Иначе говоря, если существует утверждение, что нечто — предрассудок, то (вера в) долгожданное откровение — суть конструирование более сложного предубеждения. В течение культурной жизни, таким образом, отдельная личность занимается сугубо тем, что совершенствуется в предвзятости; плюралистическое знание и власть над собственным мнением — первый этап на пути реабилитации (лишнего рта) в глазах гегемонов.
В то же время, отказ от выполнения каких-либо действий, воля к тому, чтобы не уделять внимания раздражителю (контакту и ритуалу), в противовес обычаю или дополняющим статус обязательствам — может оказаться (никакой обязательности следствия) принципиальным актом в деле сохранения личностной разобщённости; иначе говоря, естественной культурной многогранности, а не стационарного конгломерата прав и свобод обесчеловеченного гуманизма и его воочеловеченных тантамаресок (о как!).
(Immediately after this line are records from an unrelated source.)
Lemma inv_caller c c' t k k' : inv c -> callers c !! t = Some k -> callers c' = <[t := k']> (callers c) ->
  code c' = code c -> asked c' = asked c -> drv c' = drv c -> (confirmed c = true -> confirmed c' = true) ->
  (resultCh c' = resultCh c /\ taken c' = taken c \/ resultCh c' = None /\ taken c' = true) ->
  (forall s, k' = CodeDone (Ok s) -> code c = Some (Ok s)) ->
  (forall rec, k = ConfirmDone (Ok rec) -> False) ->
  (forall rec, k' = ConfirmDone (Ok rec) -> resultCh c = Some (Ok rec) /\ resultCh c' = None) -> inv c'.
Proof.
  intros Hinv Hk Ecl Eco Ea Ed Hf Hr Hcd Hk0 Hk1. split; rewrite ?Eco, ?Ea, ?Ed.
  - apply (iv_code c Hinv).
  - apply (iv_asking c Hinv).
  - apply (iv_early c Hinv).
  - apply (iv_hasCode c Hinv).
  - intros H. by apply Hf, (iv_ran c Hinv).
  - intros rec H. by eapply Hf, (iv_carried c Hinv).
  - intros r Hr'. destruct Hr as [[Hr _] | [Hr _]]; [| congruence]. rewrite Hr in Hr'.
    destruct (iv_result c Hinv _ Hr') as [? Hok]. split; [done | by intros ?%Hok%Hf].
  - intros t' s. rewrite Ecl. intros [[<- ->] | [_ Ht']]%lookup_insert_Some; [by apply Hcd |].
    by apply (iv_codeDone c Hinv) in Ht'.
  - intros t' rec. rewrite Ecl. intros [[<- ->] | [Hne Ht']]%lookup_insert_Some.
    + destruct (Hk1 rec eq_refl) as [Hres Hnone]. destruct (iv_result c Hinv _ Hres) as [Hdone Hok].
      split_and!; [by apply Hf, Hok | done | done |].
      intros t' rec' [[<- _] | [_ Ht']]%lookup_insert_Some; [done |].
      destruct (iv_confirmDone c Hinv _ _ Ht') as (_ & _ & Hn & _). congruence.
    + destruct (iv_confirmDone c Hinv _ _ Ht') as (Hcf & Hdone & Hn & Hu). split_and!; [by apply Hf | done | |].
      * destruct Hr as [[-> _] | [-> _]]; done.
      * intros t2 rec2 [[<- ->] | [_ Ht2]]%lookup_insert_Some; [| by eapply Hu].
        destruct (Hk1 rec2 eq_refl) as [Hres _]. congruence.
  - intros Hdone. destruct Hr as [[-> ->] | [_ ->]]; [by apply (iv_done c Hinv) | by right].
Qed.

Lemma runCaller_inv c t k ctx c' : inv c -> callers c !! t = Some k -> runCaller c t k ctx = Some c' -> inv c'.
Proof.
  intros Hinv Hk Hs.
  destruct k; cbn [runCaller] in Hs; try done; repeat (case_match; try done); simplify_eq;
    eapply (inv_caller c); cbn; eauto; try done; try congruence; try (by left); try (by right).
  all: try (intros; simplify_eq; by split).
Qed.

Lemma ceremony_step_inv c e c' : inv c -> step c e = Some c' -> inv c'.
Proof.
  intros Hinv Hs. destruct e; cbn [step] in Hs.
  - by eapply runDriver_inv.
  - destruct (callers c !! t) eqn:Ht; [done |]. destruct (isCall k) eqn:Hk; [| done]. simplify_eq.
    assert (forall t' x, callers (set_caller c t k) !! t' = Some x -> isCall x = false -> callers c !! t' = Some x) as Hold.
    { cbn. intros t' x [[<- <-] | [_ ?]]%lookup_insert_Some; [congruence | done]. }
    split; cbn; try apply Hinv.
    + intros t' s Ht'. apply (iv_codeDone c Hinv t'). by apply Hold.
    + intros t' rec Ht'. apply Hold in Ht'; [| done]. destruct (iv_confirmDone c Hinv _ _ Ht') as (? & ? & ? & Hu).
      split_and!; try done. intros t2 rec2 Ht2. apply Hold in Ht2; [| done]. by eapply Hu.
  - destruct (callers c !! t) eqn:Ht; [| done]. by eapply runCaller_inv.
  - simplify_eq. by destruct Hinv; split.
Qed.

Lemma ceremony_run_inv es : forall c c', inv c -> run c es = Some c' -> inv c'.
Proof.
  induction es as [|e es IH]; intros c c' Hinv; cbn [run]; [by intros [= <-] |].
  destruct (step c e) as [c1|] eqn:Hs; [| done]. eauto using ceremony_step_inv.
Qed.

Lemma newCeremony_inv r relay s : inv (newCeremony r relay s).
Proof. destruct r; split; cbn; try done. all: intros *; by rewrite lookup_empty. Qed.

(** Where records, codes and confirmations come from, in terms of the events
    so far.  The user confirmed: a [Confirm] call made before took the lock
    while the ceremony was not closed. *)
Definition userConfirmed (c0 : Ceremony) (es : list event) : Prop :=
  exists t ctx pre post c, es = pre ++ Run t ctx :: post /\ run c0 pre = Some c /\
    Call t ConfirmStart ∈ pre /\ callers c !! t = Some ConfirmStart /\ closed c = false.

(** libpigeon returned the record, after the user confirmed. *)
Definition fromLib (c0 : Ceremony) (es : list event) (rec : PairingRecord) : Prop :=
  exists cw pre post, es = pre ++ Driver (LibReturns cw) :: post /\ rec = pairingRecord (relayURL c0) cw /\
    userConfirmed c0 pre.

Record prov (c0 : Ceremony) (es : list event) (c : Ceremony) : Prop := {
  pv_relay : relayURL c = relayURL c0;
  pv_carried rec : carried (drv c) = Some (Ok rec) -> fromLib c0 es rec;
  pv_result rec : resultCh c = Some (Ok rec) -> fromLib c0 es rec;
  pv_done t rec : callers c !! t = Some (ConfirmDone (Ok rec)) -> fromLib c0 es rec;
  pv_start t : callers c !! t = Some ConfirmStart -> Call t ConfirmStart ∈ es;
  pv_confirmed : confirmed c = true -> userConfirmed c0 es;
  pv_asked s : asked c = Some s -> Driver (AsksConfirm s) ∈ es
}.

Lemma prov_more c0 es e c : prov c0 es c -> prov c0 (es ++ [e]) c.
Proof.
  assert (forall x, x ∈ es -> x ∈ es ++ [e]) as Hm by (intros; apply elem_of_app; by left).
  assert (forall rec, fromLib c0 es rec -> fromLib c0 (es ++ [e]) rec) as Hl.
  { intros rec (cw & pre & post & -> & ? & ?). exists cw, pre, (post ++ [e]). by rewrite <-app_assoc. }
  intros []. split; eauto. intros Hc. destruct (pv_confirmed0 Hc) as (t & ctx & pre & post & c1 & -> & ?).
  exists t, ctx, pre, (post ++ [e]), c1. by rewrite <-app_assoc.
Qed.

Lemma prov_step c0 es c e c' : run c0 es = Some c -> inv c -> prov c0 es c -> step c e = Some c' -> prov c0 (es ++ [e]) c'.
Proof.
  intros Hrun Hinv Hp Hs.
  assert (forall rec cw, e = Driver (LibReturns cw) -> drv c = DRan true -> rec = pairingRecord (relayURL c) cw ->
            fromLib c0 (es ++ [e]) rec) as Hlib.
  { intros rec cw -> Hd ->. exists cw, es, []. split_and!; [done | by rewrite (pv_relay _ _ _ Hp) |].
    by apply (pv_confirmed _ _ _ Hp), (iv_ran c Hinv). }
  assert (forall t ctx, e = Run t ctx -> callers c !! t = Some ConfirmStart -> closed c = false ->
            userConfirmed c0 (es ++ [e])) as Hconf.
  { intros t ctx -> Ht Hc. exists t, ctx, es, [], c. split_and!; try done. by apply (pv_start _ _ _ Hp). }
  apply (prov_more _ _ e) in Hp. assert (e ∈ es ++ [e]) as He by (apply elem_of_app; right; apply list_elem_of_here).
  revert Hp He Hlib Hconf. generalize (es ++ [e]) as M. intros M [Hr Hc Hres Hd Hst Hcf Ha] He Hlib Hconf.
  destruct e; cbn [step] in Hs.
  - unfold runDriver, afterLib, waitConfirm, deliverResult, signalCode in Hs.
    destruct (drv c) eqn:Hdrv; destruct i; try done; repeat (case_match; try done); simplify_eq;
      split; cbn; try done; try (intros; simplify_eq; by eauto).
  - destruct (callers c !! t) eqn:Ht; [done |]. destruct (isCall k) eqn:Hk; [| done]. simplify_eq.
    split; cbn; try done.
    + intros t' rec [[<- ->] | [_ ?]]%lookup_insert_Some; [done | eauto].
    + intros t' [[<- ->] | [_ ?]]%lookup_insert_Some; [done | eauto].
  - destruct (callers c !! t) as [k|] eqn:Ht; [| done].
    assert (forall t' x k', <[t := k']> (callers c) !! t' = Some x -> x = k' \/ callers c !! t' = Some x) as Hold.
    { intros t' x k' [[_ ?] | [_ ?]]%lookup_insert_Some; auto. }
    destruct k; cbn [runCaller] in Hs; try done; repeat (case_match; try done); simplify_eq;
      split; cbn; try done; intros; repeat match goal with
      | H : <[_ := _]> _ !! _ = Some _ |- _ => apply Hold in H as [? | ?] end; simplify_eq; eauto.
  - simplify_eq. by split.
Qed.

Lemma ceremony_run_app es1 es2 c : run c (es1 ++ es2) = match run c es1 with Some c => run c es2 | None => None end.
Proof. revert c. induction es1 as [|e es1 IH]; intros c; cbn [run app]; [done |]. by destruct (step c e). Qed.

Lemma prov_run c0 es : inv c0 -> prov c0 [] c0 -> forall c, run c0 es = Some c -> prov c0 es c.
Proof.
  intros Hinv Hp. induction es as [|e es IH] using rev_ind; intros c'; [by intros [= <-] |].
  rewrite ceremony_run_app. destruct (run c0 es) as [c|] eqn:Hr; [| done]. cbn [run].
  destruct (step c e) as [c1|] eqn:Hs; [| done]. intros [= <-].
  eapply prov_step; eauto using ceremony_run_inv.
Qed.

Lemma newCeremony_prov r relay s : prov (newCeremony r relay s) [] (newCeremony r relay s).
Proof. destruct r; split; cbn; try done; intros *; by rewrite ?lookup_empty. Qed.

(** A ceremony closed without confirmation stays unconfirmed. *)
Lemma closed_unconfirmed es : forall c c', closed c = true -> confirmed c = false -> run c es = Some c' ->
  closed c' = true /\ confirmed c' = false.
Proof.
  induction es as [|e es IH]; intros c c' Hc Hn; cbn [run]; [by intros [= <-] |].
  destruct (step c e) as [c1|] eqn:Hs; [| done]. apply IH.
  all: destruct e; cbn [step] in Hs; unfold runDriver, runCaller, afterLib, deliverResult, signalCode in Hs;
    repeat (case_match; try done); by simplify_eq.
Qed.

(** ** Theorems *)

(** C15. No pairing without the user: whatever the peer, the network and the
    callers do, libpigeon's callback answers yes only once a [Confirm] call
    has taken the lock of a ceremony that was not closed; when a [Confirm] call
    returns a pairing record, libpigeon returned that record, with the
    ceremony's relay, after such a confirmation, and no other call returns
    a record; a ceremony closed before any [Confirm] took the lock never
    gives one; and a code that [Code] returns is the one libpigeon asked to
    confirm. *)
Theorem pairing_record_needs_confirmation (r : role) (relay : string) (s : nat) (es : list event) (c : Ceremony) :
  run (newCeremony r relay s) es = Some c ->
  (drv c = DRan true -> userConfirmed (newCeremony r relay s) es) /\
  (forall t rec, callers c !! t = Some (ConfirmDone (Ok rec)) ->
     (exists cw pre post, es = pre ++ Driver (LibReturns cw) :: post /\ rec = pairingRecord relay cw /\
        userConfirmed (newCeremony r relay s) pre) /\
     (forall t' rec', callers c !! t' = Some (ConfirmDone (Ok rec')) -> t' = t)) /\
  (closed c = true -> confirmed c = false -> forall es' c' t rec, run c es' = Some c' ->
     callers c' !! t <> Some (ConfirmDone (Ok rec))) /\
  (forall t code, callers c !! t = Some (CodeDone (Ok code)) -> Driver (AsksConfirm code) ∈ es).
Proof.
  intros Hrun. pose proof (ceremony_run_inv es _ _ (newCeremony_inv r relay s) Hrun) as Hinv.
  pose proof (prov_run _ es (newCeremony_inv r relay s) (newCeremony_prov r relay s) _ Hrun) as [_ _ _ Hd _ Hcf Ha].
  split_and!.
  - intros Hr. by apply Hcf, (iv_ran c Hinv).
  - intros t rec Ht. destruct (iv_confirmDone c Hinv _ _ Ht) as (_ & _ & _ & Hu). split; [| done].
    destruct (Hd _ _ Ht) as (cw & pre & post & -> & -> & Hu'). exists cw, pre, post. by split_and!.
  - intros Hc Hn es' c' t rec Hr Ht. destruct (closed_unconfirmed es' c c' Hc Hn Hr) as [_ Hn'].
    destruct (iv_confirmDone c' (ceremony_run_inv es' _ _ Hinv Hr) _ _ Ht) as [? _]. congruence.
  - intros t code Ht. by apply Ha, (iv_code c Hinv), (iv_codeDone c Hinv t).
Qed.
Невозможно избежать желания, нервного импульса (дисциплина направлена на сдерживание роста новорожденного, сохранение за импульсом родовой ниши, социальной роли младенца — на десятки лет и даже поколения в перспективе), только предотвращение распространения влияния того, что послужило толчком к его возникновению — посильная задача; даже для 7-летнего первоклассника, мальчика из обеспеченной семьи, владеющего пятью языками, и всё ещё не знающего собственного имени, по причине регулярно налагаемого законодательством запрета на всякое из рождаемых воображением родителей-нонконформистов имён — в дневных грёзах, впрочем, он решил раз и навсегда:
звать Михаил Афанасьевичем, «Ма-а-атрицей»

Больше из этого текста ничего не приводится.